WHAT IS BEING ASKED = Among the lines below, list those containing the string "Star".

(Collected data entries)
(* ===== verification/Formats.v ===== *)
(** * Formats as trees

    What the C standard says of a format, without the parser of [stdio/vfprintf.c]: a
    format is a list of bytes and directives ([part]), a directive has flags, a width, a
    precision, a length modifier and a conversion, and takes its arguments in order or by
    their positions.  [format_text] writes a format as the string that is passed to [printf];
    [meaning] is what it prints.  Then: what the parser of [Format] reads in that string
    ([directive_read], [first_pass_read]). *)
From S2P Require Import Prelude Mem StrScan Utf8 Intscan Numerals Stdio Stdin StdioFd Format Printf PrintfSpec.

Abbreviation len l := (Z.of_nat (length l)).

(** ** Formats *)

(** The next argument, or the one at a position. *)
Inductive arg_source : Type := NextArg | Nth (n : Z).

(** A width or precision: its digits, or [*] and an argument. *)
Inductive amount : Type := Digits (ds : list Z) | Star (a : arg_source).

Inductive modifier : Type := M_none | M_hh | M_h | M_l | M_ll | M_j | M_z | M_t.

(** [d] or [i]; [u], [o], [x] or [X]; [n], [p], [c], [s]; [lc] or [C]; [ls] or [S]. *)
Inductive conv : Type :=
  Signed (i : bool) (md : modifier) | Unsigned (md : modifier) | Octal (md : modifier) | Hex (upper : bool) (md : modifier)
| Count (md : modifier) | Pointer | Chr | Str | WideChar (xsi : bool) | WideString (xsi : bool).

Record dir : Type := { d_from : arg_source; d_flags : list Z; d_width : option amount; d_prec : option amount; d_conv : conv }.

Inductive part : Type := Byte (c : Z) | Dir (d : dir).

(** *** How they are written *)

Definition show_source (a : arg_source) : list Z := match a with NextArg => [] | Nth n => [48 + n; 36] end.

Definition show_number (n : amount) : list Z := match n with Digits ds => ds | Star a => 42 :: show_source a end.

Definition show_modifier (md : modifier) : list Z :=
  match md with
  | M_none => [] | M_hh => [104; 104] | M_h => [104] | M_l => [108] | M_ll => [108; 108]
  | M_j => [106] | M_z => [122] | M_t => [116]
  end.

Definition show_conv (c : conv) : list Z :=
  match c with
  | Signed i md => show_modifier md ++ [if i then 105 else 100]
  | Unsigned md => show_modifier md ++ [117]
  | Octal md => show_modifier md ++ [111]
  | Hex upper md => show_modifier md ++ [if upper then 88 else 120]
  | Count md => show_modifier md ++ [110]
  | Pointer => [112]
  | Chr => [99]
  | Str => [115]
  | WideChar xsi => if xsi then [67] else [108; 99]
  | WideString xsi => if xsi then [83] else [108; 115]
  end.
(** C21. A [long] printed by [snprintf] with [%ld] and read again by [atol] is the same
    number, for every [long] and every buffer of at least 21 bytes. *)
Theorem snprintf_atol one dummy internal junk utf8 m0 s n x m :
  frame_ok one internal junk -> 21 <= n <= INT_MAX -> mapped m0 s n -> mem_ok m0 -> mem_ok m -> - 2 ^ 63 <= x < 2 ^ 63 ->
  exists len m1, snprintf one dummy internal junk utf8 m0 s n fmt_ld m [u64 x] = Some (len, None, m1, m) /\ atol m1 s = Some x.
Proof.
  intros Hf Hn Hmap Hm0 Hm Hx. destruct (formatted_ld utf8 m x Hx) as (q & Hq & Hout). destruct (decimal_digits x Hx) as (Hd & _ & Hl & _).
  assert (Hlen : Z.of_nat (length (decimal_text x)) < n).
  { unfold decimal_text. rewrite length_app. assert (length (sign_text x 0) <= 1)%nat by (unfold sign_text; destruct (x <? 0); simpl; lia). lia. }
  exists (Z.of_nat (length (decimal_text x))), (write_bytes m0 s (decimal_text x ++ [0])). split.
  - rewrite (snprintf_ok one dummy internal junk utf8 m0 s n fmt_ld m [u64 x] q (decimal_text x) m); try (done || lia); [|by repeat apply list.Forall_cons_2].
    by rewrite take_ge by lia.
  - assert (Hb : Forall (fun c => c <> 0 /\ is_byte c) (decimal_text x)).
    { apply list.Forall_app. split; [unfold sign_text; destruct (x <? 0); [by apply list.Forall_singleton|by apply list.Forall_nil]|].
      eapply list.Forall_impl; [exact Hd|]. unfold is_byte. simpl. lia. }
    apply list.Forall_and in Hb as [Hb1 Hb2]. destruct (cstr_written m0 s (decimal_text x) Hb1) as [Hc E].
    assert (Hok : mem_ok (write_bytes m0 s (decimal_text x ++ [0]))) by (apply write_bytes_ok; [done|]; apply list.Forall_app; split; [done|by apply list.Forall_singleton]).
    unfold atol. rewrite (ato_ok 64 _ _ (Z.of_nat (length (decimal_text x)))); rewrite ?E, ?(decimal_of_text x Hx); done.
Qed.
Lemma bin_index_up_units s : good_size s -> bin_index_up s =
  let x := units s in if x <=? 32 then x else if x - 1 <? 512 then tab ((x - 1) / 8 - 4) + 1 else tab ((x - 1) / 128 - 4) + 17.
Proof. intros H. pose proof (units_range s H). unfold bin_index_up. fold (units s). by rewrite (wrap_small 64) by lia. Qed.

Lemma bin_index_range s : good_size s -> 0 <= bin_index s < 64.
Proof.
  intros H. rewrite bin_index_units by done. pose proof (units_range s H). cbv zeta.
  repeat case_match; try lia.
  - pose proof (tab_range (units s / 8 - 4)). divmod.
  - pose proof (tab_range (units s / 128 - 4)). divmod.
Qed.

Lemma bin_index_up_range s : good_size s -> s <= MMAP_THRESHOLD -> 0 <= bin_index_up s < 64.
Proof.
  intros H Hs. rewrite bin_index_up_units by done. pose proof (units_range s H).
  assert (units s <= 0x1bff) by (unfold units, SIZE_ALIGN, MMAP_THRESHOLD, SIZE_ALIGN in *; divmod). cbv zeta.
  repeat case_match; try lia.
  - pose proof (tab_range ((units s - 1) / 8 - 4)). divmod.
  - pose proof (tab_range ((units s - 1) / 128 - 4)). pose proof (tab_mono ((units s - 1) / 128 - 4) 51).
    change (tab 51) with 46 in *. divmod.
Qed.

(** A chunk of a bin at or above [bin_index_up n] has [n] bytes. *)
Lemma bin_fits s n : good_size s -> good_size n -> n <= MMAP_THRESHOLD -> bin_index_up n <= bin_index s -> n <= s.
Proof.
  intros Hs Hn Hle Hb. apply Z.nlt_ge. intros Hlt.
  assert (Hu : units s < units n) by (apply Z.nle_gt; intros Hu; pose proof (units_le s n Hs Hn Hu); lia).
  revert Hb. apply Z.nle_gt. rewrite bin_index_units, bin_index_up_units by done.
  pose proof (units_range s Hs). pose proof (units_range n Hn).
  assert (units n <= 0x1bff) by (unfold units, SIZE_ALIGN, MMAP_THRESHOLD, SIZE_ALIGN in *; divmod). cbv zeta.
  repeat case_match; try lia.
  - pose proof (tab_range ((units n - 1) / 8 - 4)). divmod.
  - pose proof (tab_range ((units n - 1) / 128 - 4)). divmod.
  - pose proof (tab_mono (units s / 8 - 4) ((units n - 1) / 8 - 4)). divmod.
  - pose proof (tab_range ((units n - 1) / 128 - 4)). pose proof (tab_range (units s / 8 - 4)). divmod.
  - pose proof (tab_mono (units s / 128 - 4) ((units n - 1) / 128 - 4)). divmod.
Qed.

SOLUTION BELOW =
Inductive amount : Type := Digits (ds : list Z) | Star (a : arg_source).
Definition show_number (n : amount) : list Z := match n with Digits ds => ds | Star a => 42 :: show_source a end.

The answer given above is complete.